Saved entries
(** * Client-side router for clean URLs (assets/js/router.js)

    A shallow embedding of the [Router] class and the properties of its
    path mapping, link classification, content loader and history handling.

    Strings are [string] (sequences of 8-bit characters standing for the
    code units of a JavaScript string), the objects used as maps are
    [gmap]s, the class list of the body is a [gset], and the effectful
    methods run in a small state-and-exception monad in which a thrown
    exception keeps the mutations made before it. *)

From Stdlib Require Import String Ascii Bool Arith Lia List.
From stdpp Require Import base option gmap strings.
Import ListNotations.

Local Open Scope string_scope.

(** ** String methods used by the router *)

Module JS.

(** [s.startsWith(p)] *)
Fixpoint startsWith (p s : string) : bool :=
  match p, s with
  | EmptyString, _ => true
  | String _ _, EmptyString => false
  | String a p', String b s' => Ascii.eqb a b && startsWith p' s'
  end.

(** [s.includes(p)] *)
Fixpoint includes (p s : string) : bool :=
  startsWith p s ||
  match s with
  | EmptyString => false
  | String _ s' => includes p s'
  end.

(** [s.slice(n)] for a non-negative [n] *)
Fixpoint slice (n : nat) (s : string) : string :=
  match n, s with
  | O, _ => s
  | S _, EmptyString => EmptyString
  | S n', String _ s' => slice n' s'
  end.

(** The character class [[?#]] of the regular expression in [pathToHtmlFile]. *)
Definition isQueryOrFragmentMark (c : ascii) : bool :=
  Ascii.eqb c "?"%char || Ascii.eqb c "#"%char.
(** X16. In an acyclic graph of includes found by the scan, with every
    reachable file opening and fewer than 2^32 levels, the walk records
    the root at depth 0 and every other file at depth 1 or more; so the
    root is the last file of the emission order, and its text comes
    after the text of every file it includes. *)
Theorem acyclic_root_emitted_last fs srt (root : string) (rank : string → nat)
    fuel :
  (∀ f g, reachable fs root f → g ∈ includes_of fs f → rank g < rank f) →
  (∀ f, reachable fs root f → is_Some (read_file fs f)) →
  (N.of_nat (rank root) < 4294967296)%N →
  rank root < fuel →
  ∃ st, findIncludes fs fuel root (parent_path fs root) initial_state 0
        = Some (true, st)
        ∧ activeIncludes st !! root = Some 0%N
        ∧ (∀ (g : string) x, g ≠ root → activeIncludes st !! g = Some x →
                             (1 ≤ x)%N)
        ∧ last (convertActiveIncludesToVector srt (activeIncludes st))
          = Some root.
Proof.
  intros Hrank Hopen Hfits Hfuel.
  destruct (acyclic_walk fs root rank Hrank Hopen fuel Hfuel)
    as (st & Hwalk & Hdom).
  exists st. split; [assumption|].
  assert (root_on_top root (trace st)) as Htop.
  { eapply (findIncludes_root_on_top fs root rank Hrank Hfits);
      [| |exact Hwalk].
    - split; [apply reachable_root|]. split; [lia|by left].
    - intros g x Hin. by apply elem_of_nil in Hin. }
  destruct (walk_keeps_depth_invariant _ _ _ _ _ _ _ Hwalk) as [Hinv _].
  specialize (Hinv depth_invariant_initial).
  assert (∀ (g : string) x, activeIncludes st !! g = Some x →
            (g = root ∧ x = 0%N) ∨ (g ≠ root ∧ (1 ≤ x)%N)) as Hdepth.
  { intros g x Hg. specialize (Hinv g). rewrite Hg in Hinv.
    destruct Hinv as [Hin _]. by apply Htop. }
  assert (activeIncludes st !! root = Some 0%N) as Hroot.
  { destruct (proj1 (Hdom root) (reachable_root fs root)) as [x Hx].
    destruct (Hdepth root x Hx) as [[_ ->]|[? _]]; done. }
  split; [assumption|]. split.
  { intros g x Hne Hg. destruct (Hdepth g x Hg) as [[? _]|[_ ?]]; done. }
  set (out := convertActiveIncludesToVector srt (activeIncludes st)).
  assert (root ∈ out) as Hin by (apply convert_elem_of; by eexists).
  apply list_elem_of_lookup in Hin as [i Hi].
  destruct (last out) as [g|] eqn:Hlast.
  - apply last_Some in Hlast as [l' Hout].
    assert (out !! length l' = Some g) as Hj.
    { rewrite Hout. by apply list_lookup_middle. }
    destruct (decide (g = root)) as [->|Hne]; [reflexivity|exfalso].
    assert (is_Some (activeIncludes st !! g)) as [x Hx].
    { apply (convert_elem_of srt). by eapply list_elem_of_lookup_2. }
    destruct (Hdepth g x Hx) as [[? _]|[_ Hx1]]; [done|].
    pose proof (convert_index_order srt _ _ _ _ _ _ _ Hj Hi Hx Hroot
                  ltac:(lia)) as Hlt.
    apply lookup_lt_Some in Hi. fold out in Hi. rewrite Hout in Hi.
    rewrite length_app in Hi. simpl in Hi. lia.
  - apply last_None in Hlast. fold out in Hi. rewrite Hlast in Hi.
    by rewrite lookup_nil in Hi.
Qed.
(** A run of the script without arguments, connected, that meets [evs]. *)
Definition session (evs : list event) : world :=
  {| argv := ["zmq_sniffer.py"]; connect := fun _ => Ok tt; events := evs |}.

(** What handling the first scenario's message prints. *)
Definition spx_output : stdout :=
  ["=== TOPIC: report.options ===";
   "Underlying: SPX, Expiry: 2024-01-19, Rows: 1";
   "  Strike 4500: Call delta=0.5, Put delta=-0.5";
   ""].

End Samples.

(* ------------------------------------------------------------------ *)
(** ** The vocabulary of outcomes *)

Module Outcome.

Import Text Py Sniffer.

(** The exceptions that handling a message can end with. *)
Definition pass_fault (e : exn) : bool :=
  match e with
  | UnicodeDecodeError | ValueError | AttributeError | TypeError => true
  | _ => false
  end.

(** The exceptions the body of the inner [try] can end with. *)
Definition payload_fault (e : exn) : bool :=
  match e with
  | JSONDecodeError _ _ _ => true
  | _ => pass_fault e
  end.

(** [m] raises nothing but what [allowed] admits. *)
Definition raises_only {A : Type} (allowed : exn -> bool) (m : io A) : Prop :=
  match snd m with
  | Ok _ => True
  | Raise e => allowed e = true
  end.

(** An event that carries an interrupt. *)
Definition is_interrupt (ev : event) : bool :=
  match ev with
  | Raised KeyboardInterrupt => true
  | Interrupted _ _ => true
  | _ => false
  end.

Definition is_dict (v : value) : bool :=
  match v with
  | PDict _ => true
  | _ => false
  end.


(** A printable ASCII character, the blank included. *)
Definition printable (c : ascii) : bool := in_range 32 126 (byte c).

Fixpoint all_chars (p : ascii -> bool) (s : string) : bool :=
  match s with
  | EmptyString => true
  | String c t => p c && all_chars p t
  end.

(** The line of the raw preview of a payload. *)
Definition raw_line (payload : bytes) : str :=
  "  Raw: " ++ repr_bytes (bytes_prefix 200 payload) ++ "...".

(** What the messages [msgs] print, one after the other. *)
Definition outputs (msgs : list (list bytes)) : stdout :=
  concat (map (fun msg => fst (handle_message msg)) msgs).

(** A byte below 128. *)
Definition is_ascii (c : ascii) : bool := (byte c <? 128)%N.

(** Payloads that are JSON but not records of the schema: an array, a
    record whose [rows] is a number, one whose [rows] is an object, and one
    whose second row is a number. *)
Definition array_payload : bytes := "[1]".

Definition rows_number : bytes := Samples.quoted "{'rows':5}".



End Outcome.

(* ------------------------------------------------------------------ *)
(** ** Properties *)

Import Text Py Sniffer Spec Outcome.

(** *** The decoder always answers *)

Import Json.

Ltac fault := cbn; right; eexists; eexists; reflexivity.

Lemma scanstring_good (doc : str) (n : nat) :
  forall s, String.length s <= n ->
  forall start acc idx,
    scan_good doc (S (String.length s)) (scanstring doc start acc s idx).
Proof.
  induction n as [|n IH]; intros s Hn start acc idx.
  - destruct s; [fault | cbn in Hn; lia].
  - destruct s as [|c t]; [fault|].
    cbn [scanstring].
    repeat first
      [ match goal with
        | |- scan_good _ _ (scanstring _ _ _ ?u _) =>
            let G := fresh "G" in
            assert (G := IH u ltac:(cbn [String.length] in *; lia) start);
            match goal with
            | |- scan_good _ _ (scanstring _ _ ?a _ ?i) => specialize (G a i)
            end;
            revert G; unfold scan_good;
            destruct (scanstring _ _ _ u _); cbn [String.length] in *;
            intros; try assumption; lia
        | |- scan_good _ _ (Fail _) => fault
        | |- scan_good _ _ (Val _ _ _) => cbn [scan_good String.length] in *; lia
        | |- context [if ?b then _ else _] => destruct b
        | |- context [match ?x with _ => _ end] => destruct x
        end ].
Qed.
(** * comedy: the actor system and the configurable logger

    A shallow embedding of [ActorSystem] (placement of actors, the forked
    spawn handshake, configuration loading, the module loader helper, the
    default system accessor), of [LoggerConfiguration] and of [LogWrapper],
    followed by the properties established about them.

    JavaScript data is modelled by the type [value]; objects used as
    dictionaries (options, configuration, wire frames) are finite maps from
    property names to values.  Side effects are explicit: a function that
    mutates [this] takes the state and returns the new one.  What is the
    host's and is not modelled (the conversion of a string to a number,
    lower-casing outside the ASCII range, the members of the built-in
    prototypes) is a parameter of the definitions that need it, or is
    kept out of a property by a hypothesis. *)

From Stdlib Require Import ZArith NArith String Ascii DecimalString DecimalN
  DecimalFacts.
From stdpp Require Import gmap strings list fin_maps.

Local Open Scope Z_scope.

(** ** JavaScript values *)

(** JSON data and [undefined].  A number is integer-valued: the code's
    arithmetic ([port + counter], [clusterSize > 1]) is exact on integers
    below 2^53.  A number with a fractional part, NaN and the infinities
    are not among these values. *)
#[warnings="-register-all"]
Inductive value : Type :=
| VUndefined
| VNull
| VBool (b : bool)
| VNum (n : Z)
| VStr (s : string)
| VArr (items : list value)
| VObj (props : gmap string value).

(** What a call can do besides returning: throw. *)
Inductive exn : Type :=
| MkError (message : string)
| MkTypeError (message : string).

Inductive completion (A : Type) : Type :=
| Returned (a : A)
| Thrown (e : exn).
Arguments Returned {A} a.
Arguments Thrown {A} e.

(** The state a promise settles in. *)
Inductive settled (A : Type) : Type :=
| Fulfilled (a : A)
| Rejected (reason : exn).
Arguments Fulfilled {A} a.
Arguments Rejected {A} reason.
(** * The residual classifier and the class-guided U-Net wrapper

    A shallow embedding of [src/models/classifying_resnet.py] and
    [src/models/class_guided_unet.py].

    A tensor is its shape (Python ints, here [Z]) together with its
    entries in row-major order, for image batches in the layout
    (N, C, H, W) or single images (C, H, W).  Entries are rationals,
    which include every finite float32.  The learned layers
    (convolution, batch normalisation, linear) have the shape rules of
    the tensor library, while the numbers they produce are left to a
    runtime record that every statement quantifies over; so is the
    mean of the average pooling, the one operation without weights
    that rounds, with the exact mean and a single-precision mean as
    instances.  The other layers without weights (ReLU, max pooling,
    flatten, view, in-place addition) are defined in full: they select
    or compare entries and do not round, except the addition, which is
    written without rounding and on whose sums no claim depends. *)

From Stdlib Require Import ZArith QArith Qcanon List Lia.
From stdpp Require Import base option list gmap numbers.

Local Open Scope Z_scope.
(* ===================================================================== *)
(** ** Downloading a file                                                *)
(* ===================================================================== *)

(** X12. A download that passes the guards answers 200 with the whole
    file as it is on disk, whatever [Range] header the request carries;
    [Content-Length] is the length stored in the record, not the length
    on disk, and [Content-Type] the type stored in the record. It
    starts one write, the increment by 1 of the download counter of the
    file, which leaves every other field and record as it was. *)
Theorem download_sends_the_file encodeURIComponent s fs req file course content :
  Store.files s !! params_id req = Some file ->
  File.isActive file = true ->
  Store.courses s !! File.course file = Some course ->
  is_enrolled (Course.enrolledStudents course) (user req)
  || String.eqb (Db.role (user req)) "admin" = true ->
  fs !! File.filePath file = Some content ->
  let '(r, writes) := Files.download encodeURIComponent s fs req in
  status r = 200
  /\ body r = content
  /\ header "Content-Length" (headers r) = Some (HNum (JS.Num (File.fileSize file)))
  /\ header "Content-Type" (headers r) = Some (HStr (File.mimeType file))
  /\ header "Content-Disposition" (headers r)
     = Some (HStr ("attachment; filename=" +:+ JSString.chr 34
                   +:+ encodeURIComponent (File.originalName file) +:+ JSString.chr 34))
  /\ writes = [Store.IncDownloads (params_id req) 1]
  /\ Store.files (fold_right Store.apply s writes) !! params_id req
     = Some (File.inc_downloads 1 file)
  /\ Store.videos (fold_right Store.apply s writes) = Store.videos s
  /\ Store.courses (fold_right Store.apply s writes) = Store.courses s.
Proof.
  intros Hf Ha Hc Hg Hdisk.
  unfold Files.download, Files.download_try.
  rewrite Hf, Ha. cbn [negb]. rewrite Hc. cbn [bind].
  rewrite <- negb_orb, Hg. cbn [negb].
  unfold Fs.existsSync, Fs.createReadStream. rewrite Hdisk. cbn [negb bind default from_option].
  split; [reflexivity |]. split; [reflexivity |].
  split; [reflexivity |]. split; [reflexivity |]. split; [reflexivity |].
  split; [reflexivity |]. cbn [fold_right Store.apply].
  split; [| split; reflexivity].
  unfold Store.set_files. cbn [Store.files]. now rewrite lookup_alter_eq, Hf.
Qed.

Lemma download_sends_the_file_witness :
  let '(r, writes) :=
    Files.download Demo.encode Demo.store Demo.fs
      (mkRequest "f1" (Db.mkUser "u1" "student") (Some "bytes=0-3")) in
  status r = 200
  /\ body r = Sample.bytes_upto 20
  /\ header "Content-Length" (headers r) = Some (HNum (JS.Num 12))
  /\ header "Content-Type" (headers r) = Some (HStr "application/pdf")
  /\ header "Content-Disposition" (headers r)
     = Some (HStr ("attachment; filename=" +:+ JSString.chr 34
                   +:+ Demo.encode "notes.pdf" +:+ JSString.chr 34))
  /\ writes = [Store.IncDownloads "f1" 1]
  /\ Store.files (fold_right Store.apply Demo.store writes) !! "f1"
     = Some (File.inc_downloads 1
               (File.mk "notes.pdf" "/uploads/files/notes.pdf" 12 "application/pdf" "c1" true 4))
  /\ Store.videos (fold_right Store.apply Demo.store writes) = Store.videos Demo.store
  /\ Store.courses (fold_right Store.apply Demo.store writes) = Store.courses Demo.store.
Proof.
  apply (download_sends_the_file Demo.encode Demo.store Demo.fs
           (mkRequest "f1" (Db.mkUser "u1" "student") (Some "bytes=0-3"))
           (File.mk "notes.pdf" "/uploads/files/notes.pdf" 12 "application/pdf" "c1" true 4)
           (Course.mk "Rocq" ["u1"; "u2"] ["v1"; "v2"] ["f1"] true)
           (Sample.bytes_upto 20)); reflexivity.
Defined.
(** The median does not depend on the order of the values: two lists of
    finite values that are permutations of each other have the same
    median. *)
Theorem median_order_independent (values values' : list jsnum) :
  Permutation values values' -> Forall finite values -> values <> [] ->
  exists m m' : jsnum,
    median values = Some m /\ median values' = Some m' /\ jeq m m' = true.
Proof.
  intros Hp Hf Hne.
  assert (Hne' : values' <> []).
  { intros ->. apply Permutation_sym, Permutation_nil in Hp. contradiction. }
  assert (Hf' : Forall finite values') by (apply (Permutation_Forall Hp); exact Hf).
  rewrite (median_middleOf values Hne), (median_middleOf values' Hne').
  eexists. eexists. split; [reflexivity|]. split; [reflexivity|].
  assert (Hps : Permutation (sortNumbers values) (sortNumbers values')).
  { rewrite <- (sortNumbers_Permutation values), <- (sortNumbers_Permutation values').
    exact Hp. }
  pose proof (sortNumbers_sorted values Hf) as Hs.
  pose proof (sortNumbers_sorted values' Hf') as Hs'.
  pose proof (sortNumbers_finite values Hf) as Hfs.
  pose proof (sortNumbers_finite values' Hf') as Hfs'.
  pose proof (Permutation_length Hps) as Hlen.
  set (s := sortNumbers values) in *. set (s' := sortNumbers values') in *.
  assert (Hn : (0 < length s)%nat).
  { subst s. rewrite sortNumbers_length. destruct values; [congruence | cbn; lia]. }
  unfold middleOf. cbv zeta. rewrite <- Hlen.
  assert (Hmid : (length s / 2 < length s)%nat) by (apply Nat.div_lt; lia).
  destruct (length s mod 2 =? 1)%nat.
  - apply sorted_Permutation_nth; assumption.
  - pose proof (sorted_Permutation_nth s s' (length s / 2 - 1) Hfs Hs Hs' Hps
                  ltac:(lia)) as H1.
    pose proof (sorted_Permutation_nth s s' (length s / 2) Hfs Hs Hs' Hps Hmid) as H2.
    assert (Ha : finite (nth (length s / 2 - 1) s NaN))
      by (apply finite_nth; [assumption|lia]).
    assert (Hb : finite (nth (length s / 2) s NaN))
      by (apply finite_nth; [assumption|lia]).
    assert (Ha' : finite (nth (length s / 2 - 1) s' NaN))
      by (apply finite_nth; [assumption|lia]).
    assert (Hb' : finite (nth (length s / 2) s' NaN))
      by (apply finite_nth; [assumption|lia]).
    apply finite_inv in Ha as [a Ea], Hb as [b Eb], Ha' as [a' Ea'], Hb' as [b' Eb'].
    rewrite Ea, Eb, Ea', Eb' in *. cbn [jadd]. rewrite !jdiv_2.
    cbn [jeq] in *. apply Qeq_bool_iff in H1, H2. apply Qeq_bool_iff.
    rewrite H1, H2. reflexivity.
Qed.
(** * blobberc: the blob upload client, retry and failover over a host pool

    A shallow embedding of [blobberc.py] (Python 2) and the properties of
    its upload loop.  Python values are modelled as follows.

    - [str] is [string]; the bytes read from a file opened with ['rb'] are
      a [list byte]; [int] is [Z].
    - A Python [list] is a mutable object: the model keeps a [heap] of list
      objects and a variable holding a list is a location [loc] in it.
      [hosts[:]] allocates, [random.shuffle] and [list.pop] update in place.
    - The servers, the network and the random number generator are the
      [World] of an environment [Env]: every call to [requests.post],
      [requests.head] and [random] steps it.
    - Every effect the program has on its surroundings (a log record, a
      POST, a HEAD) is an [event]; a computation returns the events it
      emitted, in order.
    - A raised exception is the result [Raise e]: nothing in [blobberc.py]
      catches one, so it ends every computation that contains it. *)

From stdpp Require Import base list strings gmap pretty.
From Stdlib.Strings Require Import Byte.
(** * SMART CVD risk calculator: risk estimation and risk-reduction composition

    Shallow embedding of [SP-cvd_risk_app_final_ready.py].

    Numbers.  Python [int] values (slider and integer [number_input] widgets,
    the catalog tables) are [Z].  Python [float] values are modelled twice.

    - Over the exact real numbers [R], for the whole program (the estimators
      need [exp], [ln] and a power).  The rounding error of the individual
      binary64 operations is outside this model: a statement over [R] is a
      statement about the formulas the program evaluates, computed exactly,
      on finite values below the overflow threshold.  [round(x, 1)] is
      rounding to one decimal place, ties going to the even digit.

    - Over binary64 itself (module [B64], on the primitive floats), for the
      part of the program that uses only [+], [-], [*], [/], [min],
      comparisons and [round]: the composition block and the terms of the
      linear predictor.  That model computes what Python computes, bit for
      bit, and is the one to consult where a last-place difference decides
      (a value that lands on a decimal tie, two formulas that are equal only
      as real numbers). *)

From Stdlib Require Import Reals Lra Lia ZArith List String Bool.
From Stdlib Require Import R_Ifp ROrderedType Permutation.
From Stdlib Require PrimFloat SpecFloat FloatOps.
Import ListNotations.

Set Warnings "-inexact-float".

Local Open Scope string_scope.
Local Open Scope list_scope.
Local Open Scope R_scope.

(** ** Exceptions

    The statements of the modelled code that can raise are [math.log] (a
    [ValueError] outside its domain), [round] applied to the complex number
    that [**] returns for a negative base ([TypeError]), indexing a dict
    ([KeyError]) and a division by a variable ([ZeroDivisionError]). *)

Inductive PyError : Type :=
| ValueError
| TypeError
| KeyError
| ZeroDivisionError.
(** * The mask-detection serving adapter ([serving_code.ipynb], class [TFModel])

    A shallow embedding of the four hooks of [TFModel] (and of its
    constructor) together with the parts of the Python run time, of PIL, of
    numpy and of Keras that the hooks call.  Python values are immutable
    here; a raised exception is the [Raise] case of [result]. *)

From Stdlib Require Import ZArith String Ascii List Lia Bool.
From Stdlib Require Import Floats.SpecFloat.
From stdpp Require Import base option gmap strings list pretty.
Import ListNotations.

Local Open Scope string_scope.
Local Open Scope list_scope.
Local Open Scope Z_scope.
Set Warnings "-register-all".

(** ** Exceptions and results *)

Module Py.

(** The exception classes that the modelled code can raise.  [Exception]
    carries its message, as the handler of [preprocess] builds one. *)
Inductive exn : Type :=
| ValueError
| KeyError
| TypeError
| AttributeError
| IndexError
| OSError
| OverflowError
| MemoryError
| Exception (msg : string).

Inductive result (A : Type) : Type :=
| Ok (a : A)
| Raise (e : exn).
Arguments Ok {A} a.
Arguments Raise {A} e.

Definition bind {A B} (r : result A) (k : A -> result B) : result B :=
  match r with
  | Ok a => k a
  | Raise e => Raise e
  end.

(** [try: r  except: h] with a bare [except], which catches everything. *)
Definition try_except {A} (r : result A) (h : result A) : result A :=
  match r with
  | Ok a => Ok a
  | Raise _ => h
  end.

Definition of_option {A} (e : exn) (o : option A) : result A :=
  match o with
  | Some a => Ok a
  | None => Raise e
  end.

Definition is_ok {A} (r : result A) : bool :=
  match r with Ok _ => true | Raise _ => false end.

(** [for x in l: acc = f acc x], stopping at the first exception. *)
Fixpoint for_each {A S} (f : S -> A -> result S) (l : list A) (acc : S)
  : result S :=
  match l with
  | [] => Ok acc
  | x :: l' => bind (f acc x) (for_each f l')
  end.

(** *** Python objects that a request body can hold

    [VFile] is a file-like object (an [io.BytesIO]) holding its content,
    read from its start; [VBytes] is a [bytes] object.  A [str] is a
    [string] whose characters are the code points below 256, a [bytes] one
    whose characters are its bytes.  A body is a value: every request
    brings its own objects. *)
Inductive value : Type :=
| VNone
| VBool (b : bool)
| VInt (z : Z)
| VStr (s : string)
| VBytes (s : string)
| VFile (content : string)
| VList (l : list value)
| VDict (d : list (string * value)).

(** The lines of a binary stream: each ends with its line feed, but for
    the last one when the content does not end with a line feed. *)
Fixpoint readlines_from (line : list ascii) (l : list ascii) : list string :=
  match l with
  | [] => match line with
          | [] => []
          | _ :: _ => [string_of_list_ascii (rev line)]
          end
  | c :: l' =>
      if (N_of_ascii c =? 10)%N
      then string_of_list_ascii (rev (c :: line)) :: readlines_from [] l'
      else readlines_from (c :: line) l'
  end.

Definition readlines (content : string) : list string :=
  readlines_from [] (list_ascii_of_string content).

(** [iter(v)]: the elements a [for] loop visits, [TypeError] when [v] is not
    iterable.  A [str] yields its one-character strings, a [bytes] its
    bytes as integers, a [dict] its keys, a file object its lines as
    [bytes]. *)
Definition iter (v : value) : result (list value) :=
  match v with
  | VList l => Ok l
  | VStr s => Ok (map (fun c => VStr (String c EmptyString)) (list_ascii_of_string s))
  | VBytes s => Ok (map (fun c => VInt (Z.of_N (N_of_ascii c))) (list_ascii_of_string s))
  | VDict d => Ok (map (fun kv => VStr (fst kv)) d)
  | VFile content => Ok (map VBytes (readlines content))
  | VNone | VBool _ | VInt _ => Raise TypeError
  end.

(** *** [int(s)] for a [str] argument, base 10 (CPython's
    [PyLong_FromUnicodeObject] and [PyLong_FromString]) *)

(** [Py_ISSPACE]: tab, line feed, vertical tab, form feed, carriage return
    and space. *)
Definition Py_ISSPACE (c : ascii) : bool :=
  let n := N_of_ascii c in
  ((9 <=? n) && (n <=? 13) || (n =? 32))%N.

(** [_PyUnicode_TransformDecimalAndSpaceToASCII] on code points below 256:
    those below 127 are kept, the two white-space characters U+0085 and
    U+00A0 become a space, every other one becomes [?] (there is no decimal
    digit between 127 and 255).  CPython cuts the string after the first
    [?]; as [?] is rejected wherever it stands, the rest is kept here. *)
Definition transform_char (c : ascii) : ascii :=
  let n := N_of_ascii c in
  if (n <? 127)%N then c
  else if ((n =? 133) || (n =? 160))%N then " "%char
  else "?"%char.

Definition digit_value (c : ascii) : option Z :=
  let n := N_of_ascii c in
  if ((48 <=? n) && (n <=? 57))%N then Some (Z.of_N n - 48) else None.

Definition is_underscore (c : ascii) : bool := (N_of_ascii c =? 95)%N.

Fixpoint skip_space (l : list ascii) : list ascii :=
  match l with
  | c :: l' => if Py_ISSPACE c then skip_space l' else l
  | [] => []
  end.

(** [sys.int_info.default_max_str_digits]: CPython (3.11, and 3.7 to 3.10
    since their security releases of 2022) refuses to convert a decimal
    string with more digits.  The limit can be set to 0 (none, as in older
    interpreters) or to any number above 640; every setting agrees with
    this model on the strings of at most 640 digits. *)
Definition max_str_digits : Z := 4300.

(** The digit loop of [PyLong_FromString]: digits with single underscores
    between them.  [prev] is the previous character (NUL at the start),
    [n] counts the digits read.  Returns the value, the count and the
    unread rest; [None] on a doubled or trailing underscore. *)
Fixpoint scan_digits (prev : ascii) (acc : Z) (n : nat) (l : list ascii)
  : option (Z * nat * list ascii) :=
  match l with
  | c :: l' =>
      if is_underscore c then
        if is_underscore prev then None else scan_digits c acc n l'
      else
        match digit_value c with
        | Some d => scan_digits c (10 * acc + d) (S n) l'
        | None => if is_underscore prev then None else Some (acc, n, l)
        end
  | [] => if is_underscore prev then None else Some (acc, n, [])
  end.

What is required
Across the entries above, count the lines with the word "courses" and report that count by itself.

Output below
3